Caught between state funding cuts and rowdy student protests, a key committee of the University of California’s Board of Regents on Wednesday reluctantly approved a two-step student fee increase that would raise undergraduate education costs more than $2,500, or 32%, by next fall.

….”I hate to say it, but if you have no choice, you have no choice,” UC President Mark G. Yudof told reporters after the committee vote. He empathized with student anger, but said it would be better directed toward state lawmakers who have cut education funding.

….The regents’ finance committee approved the new fees for UC’s undergraduates 10 to 1, with only student Regent Jesse Bernal voting no. The full board is expected to endorse the change today, along with even higher increases for students in professional schools such as law and medicine.

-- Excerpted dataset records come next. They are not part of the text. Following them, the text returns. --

(** [s.split(/r/)]: the pieces between matches, each followed by the
    text of groups [1 .. ngroups] of the match after it (an unset group
    is the empty string here; the callers test pieces for truthiness
    only). *)
Fixpoint splitLoop (r : regex) (ngroups : nat) (fuel p q : nat) : list str :=
  match fuel with
  | 0 => [skipn p s]
  | S fuel' =>
      if Nat.ltb q (length s) then
        match matchAt r q with
        | None => splitLoop r ngroups fuel' p (S q)
        | Some (e0, caps) =>
            let e := Nat.min e0 (length s) in
            if Nat.eqb e p then splitLoop r ngroups fuel' p (S q)
            else
              slice s p q ::
              map (fun n => captureText n caps) (seq 1 ngroups) ++
              splitLoop r ngroups fuel' e e
        end
      else [skipn p s]
  end.

Definition split (r : regex) (ngroups : nat) : list str :=
  match s with
  | [] => match matchAt r 0 with Some _ => [] | None => [[]] end
  | _ => splitLoop r ngroups (S (length s)) 0 0
  end.

End Matcher.

(** *** Pattern syntax *)

Definition chr (c : char) : regex := Class (chr_eqb c).

Definition toggleCase (c : char) : char :=
  if isUpperAscii c then (c + 32)%N
  else if isLowerAscii c then (c - 32)%N else c.

(** A literal character under the [i] flag. *)
Definition chri (c : char) : regex :=
  Class (fun x => (chr_eqb c x || chr_eqb (toggleCase c) x)%bool).

Fixpoint seqOf (rs : list regex) : regex :=
  match rs with
  | [] => Empty
  | [r] => r
  | r :: rest => Seq r (seqOf rest)
  end.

Yudof is right: there’s probably not much choice anymore.  Partly this is because of dumb tax and spending decisions in the past.  Partly it’s because of the recession.  And partly it’s because the prison guards union has spent the last 30 years scaring Californians into fits in order to build up the prison population.  The chart on the right shows an almost ghostly parallel: adjusted for inflation, UC tuition has gone up 5x since 1980.  During the same period, spending on corrections has also gone up 5x.  As we spend ever more on warehousing prisoners, we’re forced to make students pay ever more for their education.  The two lines track almost exactly.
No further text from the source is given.